Each line of the records below that holds "unfold" should be copied out.

Extracted material: Begin

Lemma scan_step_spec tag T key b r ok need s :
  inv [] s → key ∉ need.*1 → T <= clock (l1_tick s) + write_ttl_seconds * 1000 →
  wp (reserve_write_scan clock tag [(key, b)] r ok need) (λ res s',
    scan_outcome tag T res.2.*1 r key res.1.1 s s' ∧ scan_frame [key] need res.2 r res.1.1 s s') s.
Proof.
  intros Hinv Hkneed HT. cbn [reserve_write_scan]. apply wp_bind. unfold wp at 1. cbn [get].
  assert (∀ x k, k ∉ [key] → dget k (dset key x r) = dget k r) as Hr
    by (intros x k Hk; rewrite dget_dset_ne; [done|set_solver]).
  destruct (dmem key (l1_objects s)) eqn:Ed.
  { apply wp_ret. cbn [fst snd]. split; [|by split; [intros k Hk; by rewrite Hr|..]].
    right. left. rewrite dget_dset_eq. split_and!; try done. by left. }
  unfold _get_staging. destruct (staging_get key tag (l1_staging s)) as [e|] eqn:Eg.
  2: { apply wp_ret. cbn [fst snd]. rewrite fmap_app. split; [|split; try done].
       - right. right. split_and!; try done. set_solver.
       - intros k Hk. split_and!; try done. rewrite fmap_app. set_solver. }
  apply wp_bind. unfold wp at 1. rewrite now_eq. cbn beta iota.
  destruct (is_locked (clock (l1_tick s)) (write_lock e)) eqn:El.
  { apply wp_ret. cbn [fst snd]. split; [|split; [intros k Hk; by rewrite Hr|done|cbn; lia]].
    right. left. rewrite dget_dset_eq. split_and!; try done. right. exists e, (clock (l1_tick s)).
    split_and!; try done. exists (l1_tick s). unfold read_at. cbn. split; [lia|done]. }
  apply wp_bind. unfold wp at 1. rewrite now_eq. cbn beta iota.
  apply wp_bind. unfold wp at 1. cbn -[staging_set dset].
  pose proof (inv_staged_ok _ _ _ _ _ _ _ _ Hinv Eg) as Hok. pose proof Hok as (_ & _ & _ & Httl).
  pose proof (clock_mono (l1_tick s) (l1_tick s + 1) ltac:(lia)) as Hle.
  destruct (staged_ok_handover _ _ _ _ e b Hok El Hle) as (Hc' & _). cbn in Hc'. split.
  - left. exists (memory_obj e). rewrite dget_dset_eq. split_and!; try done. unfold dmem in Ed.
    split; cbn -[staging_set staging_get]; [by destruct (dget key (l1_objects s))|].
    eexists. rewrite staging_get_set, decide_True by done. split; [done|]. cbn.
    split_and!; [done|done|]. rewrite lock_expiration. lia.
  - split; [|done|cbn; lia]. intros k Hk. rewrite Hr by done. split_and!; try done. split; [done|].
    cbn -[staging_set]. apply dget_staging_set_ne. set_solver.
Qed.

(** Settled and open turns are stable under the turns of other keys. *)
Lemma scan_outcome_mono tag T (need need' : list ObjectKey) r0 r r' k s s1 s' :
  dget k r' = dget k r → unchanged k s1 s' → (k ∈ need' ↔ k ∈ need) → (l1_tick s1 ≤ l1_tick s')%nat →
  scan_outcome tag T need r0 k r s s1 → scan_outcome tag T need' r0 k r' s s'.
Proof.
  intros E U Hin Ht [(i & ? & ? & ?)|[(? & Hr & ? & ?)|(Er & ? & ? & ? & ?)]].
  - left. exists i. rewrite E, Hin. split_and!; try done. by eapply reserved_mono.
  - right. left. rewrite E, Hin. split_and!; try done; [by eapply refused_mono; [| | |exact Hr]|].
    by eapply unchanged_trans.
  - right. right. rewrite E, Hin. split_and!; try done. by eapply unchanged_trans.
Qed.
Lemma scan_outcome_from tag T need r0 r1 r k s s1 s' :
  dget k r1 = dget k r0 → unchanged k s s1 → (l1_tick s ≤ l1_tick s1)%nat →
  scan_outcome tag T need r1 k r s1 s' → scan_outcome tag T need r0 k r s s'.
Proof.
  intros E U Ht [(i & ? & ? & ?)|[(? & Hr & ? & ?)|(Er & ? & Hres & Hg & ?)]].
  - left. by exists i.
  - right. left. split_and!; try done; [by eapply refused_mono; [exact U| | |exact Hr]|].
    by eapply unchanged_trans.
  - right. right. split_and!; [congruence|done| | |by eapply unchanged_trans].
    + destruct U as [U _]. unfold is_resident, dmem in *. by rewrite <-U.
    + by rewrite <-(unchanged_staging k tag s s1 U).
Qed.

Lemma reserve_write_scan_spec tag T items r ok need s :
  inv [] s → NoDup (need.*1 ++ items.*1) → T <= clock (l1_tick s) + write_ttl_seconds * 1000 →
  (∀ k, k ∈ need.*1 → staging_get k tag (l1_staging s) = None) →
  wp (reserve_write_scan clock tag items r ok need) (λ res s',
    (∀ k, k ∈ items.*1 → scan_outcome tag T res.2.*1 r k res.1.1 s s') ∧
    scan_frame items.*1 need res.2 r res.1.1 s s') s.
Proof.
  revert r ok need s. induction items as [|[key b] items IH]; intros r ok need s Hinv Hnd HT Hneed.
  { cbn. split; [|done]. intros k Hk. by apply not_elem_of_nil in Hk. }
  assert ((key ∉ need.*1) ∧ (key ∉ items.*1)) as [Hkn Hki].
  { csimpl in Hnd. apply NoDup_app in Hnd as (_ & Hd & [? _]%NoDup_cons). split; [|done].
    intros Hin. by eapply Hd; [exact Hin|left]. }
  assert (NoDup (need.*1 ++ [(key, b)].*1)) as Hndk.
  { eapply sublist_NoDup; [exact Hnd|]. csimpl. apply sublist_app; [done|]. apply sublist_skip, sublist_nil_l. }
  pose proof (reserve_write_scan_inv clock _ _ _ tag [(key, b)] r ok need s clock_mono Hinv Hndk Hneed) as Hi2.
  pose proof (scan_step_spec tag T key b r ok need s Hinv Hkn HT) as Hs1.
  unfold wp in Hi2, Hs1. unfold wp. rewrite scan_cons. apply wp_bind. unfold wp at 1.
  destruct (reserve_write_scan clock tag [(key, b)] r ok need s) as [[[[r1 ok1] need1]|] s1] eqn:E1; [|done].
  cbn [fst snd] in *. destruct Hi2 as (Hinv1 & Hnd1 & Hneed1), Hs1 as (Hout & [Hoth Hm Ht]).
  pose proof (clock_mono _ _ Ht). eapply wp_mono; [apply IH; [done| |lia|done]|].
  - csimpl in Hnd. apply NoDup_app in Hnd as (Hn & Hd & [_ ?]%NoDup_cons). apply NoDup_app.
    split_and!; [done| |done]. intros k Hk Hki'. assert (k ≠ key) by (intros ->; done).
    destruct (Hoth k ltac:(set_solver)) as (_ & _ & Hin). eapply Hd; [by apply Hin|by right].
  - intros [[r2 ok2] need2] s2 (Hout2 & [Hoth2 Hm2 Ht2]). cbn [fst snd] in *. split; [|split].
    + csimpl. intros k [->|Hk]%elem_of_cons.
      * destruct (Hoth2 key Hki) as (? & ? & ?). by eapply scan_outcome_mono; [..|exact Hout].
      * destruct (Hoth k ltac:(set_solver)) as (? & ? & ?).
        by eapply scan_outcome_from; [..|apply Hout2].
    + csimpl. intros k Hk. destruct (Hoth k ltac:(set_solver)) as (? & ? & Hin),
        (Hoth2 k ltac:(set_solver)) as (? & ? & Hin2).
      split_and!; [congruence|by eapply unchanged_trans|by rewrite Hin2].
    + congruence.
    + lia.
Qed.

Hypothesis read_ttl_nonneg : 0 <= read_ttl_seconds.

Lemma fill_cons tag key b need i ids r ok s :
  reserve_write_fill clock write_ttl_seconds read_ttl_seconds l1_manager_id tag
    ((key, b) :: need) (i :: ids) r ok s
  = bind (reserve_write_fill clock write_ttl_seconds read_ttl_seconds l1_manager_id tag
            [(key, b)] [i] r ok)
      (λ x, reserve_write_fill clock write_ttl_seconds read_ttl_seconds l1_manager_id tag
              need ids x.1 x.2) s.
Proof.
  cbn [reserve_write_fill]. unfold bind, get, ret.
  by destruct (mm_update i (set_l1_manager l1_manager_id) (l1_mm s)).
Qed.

Extracted material: End

Expected answer ▸
  intros Hinv Hkneed HT. cbn [reserve_write_scan]. apply wp_bind. unfold wp at 1. cbn [get].
  unfold _get_staging. destruct (staging_get key tag (l1_staging s)) as [e|] eqn:Eg.
  apply wp_bind. unfold wp at 1. rewrite now_eq. cbn beta iota.
    split_and!; try done. exists (l1_tick s). unfold read_at. cbn. split; [lia|done]. }
  apply wp_bind. unfold wp at 1. rewrite now_eq. cbn beta iota.
  apply wp_bind. unfold wp at 1. cbn -[staging_set dset].
  - left. exists (memory_obj e). rewrite dget_dset_eq. split_and!; try done. unfold dmem in Ed.
    + destruct U as [U _]. unfold is_resident, dmem in *. by rewrite <-U.
  unfold wp in Hi2, Hs1. unfold wp. rewrite scan_cons. apply wp_bind. unfold wp at 1.
  cbn [reserve_write_fill]. unfold bind, get, ret.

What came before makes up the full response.